(** ** How a piece of program changes the world *)

Lemma trace_ext_refl (C : event → Prop) (w w' : world) :
  trace w' = trace w → trace_ext C w w'.
Proof. intros Heq. exists []. by rewrite app_nil_r. Qed.

Lemma trace_ext_trans (C : event → Prop) (w1 w2 w3 : world) :
  trace_ext C w1 w2 → trace_ext C w2 w3 → trace_ext C w1 w3.
Proof.
  intros (t1 & H1 & Hc1) (t2 & H2 & Hc2). exists (t1 ++ t2). split.
  - by rewrite H2, H1, app_assoc.
  - by apply Forall_app.
Qed.

Lemma trace_ext_one (C : event → Prop) (w w' : world) (e : event) :
  trace w' = trace w ++ [e] → C e → trace_ext C w w'.
Proof. intros Heq HC. exists [e]. split; [done|]. by constructor. Qed.

Lemma trace_ext_weaken (C C' : event → Prop) (w w' : world) :
  (∀ e, C e → C' e) → trace_ext C w w' → trace_ext C' w w'.
Proof.
  intros HC (t & Ht & Hall). exists t. split; [done|].
  eapply Forall_impl; eauto.
Qed.

Lemma dirs_added_refl (L : path → Prop) (fs fs' : gmap path entry) :
  same_shape fs fs' → dirs_added L fs fs'.
Proof. intros Hs q. by left. Qed.

Lemma dirs_added_trans (L : path → Prop) (fs1 fs2 fs3 : gmap path entry) :
  dirs_added L fs1 fs2 → dirs_added L fs2 fs3 → dirs_added L fs1 fs3.
Proof.
  intros H12 H23 q. destruct (H12 q) as [Hs|(Hn & Hd & HL)], (H23 q) as [Hs'|(Hn' & Hd' & HL')].
  - left. by rewrite Hs', Hs.
  - right. repeat split; try done.
    apply shape_at_None. rewrite <- Hs. by apply shape_at_None.
  - right. repeat split; try done.
    apply isdir_shape. rewrite Hs'. by apply isdir_shape.
  - apply isdir_exists in Hd as [? Hd]. congruence.
Qed.

Lemma dirs_added_weaken (L L' : path → Prop) (fs fs' : gmap path entry) :
  (∀ q, L q → L' q) → dirs_added L fs fs' → dirs_added L' fs fs'.
Proof. intros HL Ha q. destruct (Ha q) as [?|(? & ? & ?)]; [by left|right; eauto]. Qed.

Lemma dirs_added_upd (fs fs' : gmap path entry) (p : path) :
  fs !! p = None → shape_upd fs p (Some (Dir 0)) fs' → dirs_added (λ q, q = p) fs fs'.
Proof.
  intros Hn Hu q. rewrite Hu. case_decide as Hq; [|by left].
  subst. right. repeat split; [done|]. apply isdir_shape. by rewrite Hu, decide_True.
Qed.

Lemma dirs_added_isdir (L : path → Prop) (fs fs' : gmap path entry) (p : path) :
  dirs_added L fs fs' → isdir fs p = true → isdir fs' p = true.
Proof.
  intros Ha Hd. destruct (Ha p) as [Hs|(? & ? & _)]; [|done].
  apply isdir_shape. rewrite Hs. by apply isdir_shape.
Qed.

Lemma dirs_added_exists (L : path → Prop) (fs fs' : gmap path entry) (p : path) :
  dirs_added L fs fs' → path_exists fs p = true → path_exists fs' p = true.
Proof.
  intros Ha Hd. destruct (Ha p) as [Hs|(? & ? & _)]; [|by apply isdir_path_exists].
  apply path_exists_shape. rewrite Hs. by apply path_exists_shape.
Qed.

Lemma dirs_added_file (L : path → Prop) (fs fs' : gmap path entry) (p : path) m d :
  dirs_added L fs fs' → fs' !! p = Some (File m d) ↔ fs !! p = Some (File m d).
Proof.
  intros Ha. rewrite <- !shape_at_File. destruct (Ha p) as [Hs|(Hn & Hd & _)].
  - by rewrite Hs.
  - apply isdir_shape in Hd. apply shape_at_None in Hn. rewrite Hd, Hn. split; discriminate.
Qed.

(** Well-formedness is kept by each change of shape the calls make. *)
Lemma wf_upd_dir (fs fs' : gmap path entry) (p : path) :
  wf fs → p ≠ [] → isdir fs (parent p) = true →
  shape_upd fs p (Some (Dir 0)) fs' → wf fs'.
Proof.
  intros [Hroot Hwf] Hne Hpar Hu.
  assert (∀ q, isdir fs q = true → isdir fs' q = true) as Hmono.
  { intros q Hq. apply isdir_shape. rewrite Hu. case_decide; [done|]. by apply isdir_shape. }
  split; [by apply Hmono|].
  intros q Hq. apply path_exists_true, path_exists_shape in Hq. rewrite Hu in Hq.
  case_decide as Hqp.
  - subst. by apply Hmono.
  - apply Hmono, Hwf. by apply path_exists_true, path_exists_shape.
Qed.

Lemma wf_upd_file (fs fs' : gmap path entry) (p : path) m d :
  wf fs → isdir fs p = false →
  path_exists fs p = true ∨ isdir fs (parent p) = true →
  shape_upd fs p (Some (File m d)) fs' → wf fs'.
Proof.
  intros [Hroot Hwf] Hnd Hpar Hu.
  assert (∀ q, isdir fs q = true → isdir fs' q = true) as Hmono.
  { intros q Hq. apply isdir_shape. rewrite Hu. case_decide as Hqp.
    - subst. congruence.
    - by apply isdir_shape. }
  split; [by apply Hmono|].
  intros q Hq. apply path_exists_true, path_exists_shape in Hq. rewrite Hu in Hq.
  case_decide as Hqp.
  - subst. apply Hmono. destruct Hpar as [Hex|Hpar]; [|done].
    by apply Hwf, path_exists_true.
  - apply Hmono, Hwf. by apply path_exists_true, path_exists_shape.
Qed.

Lemma wf_upd_delete (fs fs' : gmap path entry) (p : path) :
  wf fs → p ≠ [] → (∀ n, fs !! (p ++ [n]) = None) →
  shape_upd fs p None fs' → wf fs'.
Proof.
  intros [Hroot Hwf] Hne Hleaf Hu. split.
  - apply isdir_shape. rewrite Hu, decide_False by done. by apply isdir_shape.
  - intros q Hq. apply path_exists_true, path_exists_shape in Hq. rewrite Hu in Hq.
    case_decide as Hqp; [by destruct Hq|].
    apply isdir_shape. rewrite Hu. case_decide as Hpar.
    + destruct q as [|x q _] using rev_ind.
      * by destruct Hne.
      * rewrite parent_snoc in Hpar. subst.
        apply path_exists_shape, path_exists_true in Hq as [e He].
        by rewrite Hleaf in He.
    + apply isdir_shape, Hwf. by apply path_exists_true, path_exists_shape.
Qed.

Lemma wf_file_leaf (fs : gmap path entry) (p : path) (n : string) m d :
  wf fs → fs !! p = Some (File m d) → fs !! (p ++ [n]) = None.
Proof.
  intros [_ Hwf] Hp. destruct (fs !! (p ++ [n])) as [e|] eqn:He; [|done].
  assert (isdir fs (parent (p ++ [n])) = true) as Hd by (apply Hwf; eauto).
  rewrite parent_snoc in Hd. unfold isdir in Hd. by rewrite Hp in Hd.
Qed.

Lemma children_nil_leaf (fs : gmap path entry) (p : path) (n : string) :
  children fs p = [] → fs !! (p ++ [n]) = None.
Proof.
  intros Hch. destruct (fs !! (p ++ [n])) as [e|] eqn:He; [|done].
  assert (n ∈ children fs p) as Hn by (apply elem_of_children; eauto).
  rewrite Hch in Hn. by apply elem_of_nil in Hn.
Qed.

(** ** Creating directories *)

Ltac split_grows := unfold grows; split; [|split; [|split]].

Lemma grows_refl (C : event → Prop) (L : path → Prop) (w : world) : grows C L w w.
Proof.
  split_grows; [done|by apply trace_ext_refl|by apply dirs_added_refl|done].
Qed.

Lemma grows_trans (C : event → Prop) (L : path → Prop) (w1 w2 w3 : world) :
  grows C L w1 w2 → grows C L w2 w3 → grows C L w1 w3.
Proof.
  intros (Hc & Ht & Hd & Hwf) (Hc' & Ht' & Hd' & Hwf'). split_grows.
  - congruence.
  - by eapply trace_ext_trans.
  - by eapply dirs_added_trans.
  - auto.
Qed.

Lemma grows_weaken (C C' : event → Prop) (L L' : path → Prop) (w w' : world) :
  (∀ e, C e → C' e) → (∀ q, L q → L' q) → grows C L w w' → grows C' L' w w'.
Proof.
  intros HC HL (Hc & Ht & Hd & Hwf). split_grows; [done| | |done].
  - by eapply trace_ext_weaken.
  - by eapply dirs_added_weaken.
Qed.

Lemma grows_emit (C : event → Prop) (L : path → Prop) (w0 w : world) (e : event) :
  C e → grows C L w0 w → grows C L w0 (World (files w) (clock w) (trace w ++ [e])).
Proof.
  intros HC Hg. eapply grows_trans; [exact Hg|].
  split_grows; simpl; [done|by eapply trace_ext_one|by apply dirs_added_refl|done].
Qed.

Lemma hoare_log_grows (C : event → Prop) (L : path → Prop) (w0 : world) lvl msg :
  C (Log lvl msg) →
  hoare (grows C L w0) (log lvl msg) (λ r w, grows C L w0 w ∧ r = Ok tt).
Proof. intros HC. apply hoare_emit. intros w Hg. split; [by apply grows_emit|done]. Qed.

Lemma mkdir_grows (C : event → Prop) (L : path → Prop) (w0 : world) (p : path) :
  C (Mkdir p) → L p →
  hoare (grows C L w0) (mkdir p)
    (λ r w, grows C L w0 w ∧ (r = Ok tt → isdir (files w) p = true)).
Proof.
  intros HC HL w Hg. destruct (mkdir p w) as [r w'] eqn:Hrun. simpl.
  apply mkdir_inv in Hrun
    as [(-> & Hne & Hnone & Hpar & Hclock & Htrace & Hupd)|(e & -> & -> & _)].
  - split.
    + eapply grows_trans; [exact Hg|]. split_grows; [done| | |].
      * by eapply trace_ext_one.
      * eapply dirs_added_weaken; [|by apply dirs_added_upd]. by intros q ->.
      * intros Hwf. by eapply wf_upd_dir.
    + intros _. apply isdir_shape. by apply shape_upd_same in Hupd.
  - split; [done|discriminate].
Qed.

..............................

=== YOUR OBJECTIVE ===
Filter this listing and copy only the lines holding the word "simpl".

=== EXPECTED ANSWER ===
  split_grows; simpl; [done|by eapply trace_ext_one|by apply dirs_added_refl|done].
  intros HC HL w Hg. destruct (mkdir p w) as [r w'] eqn:Hrun. simpl.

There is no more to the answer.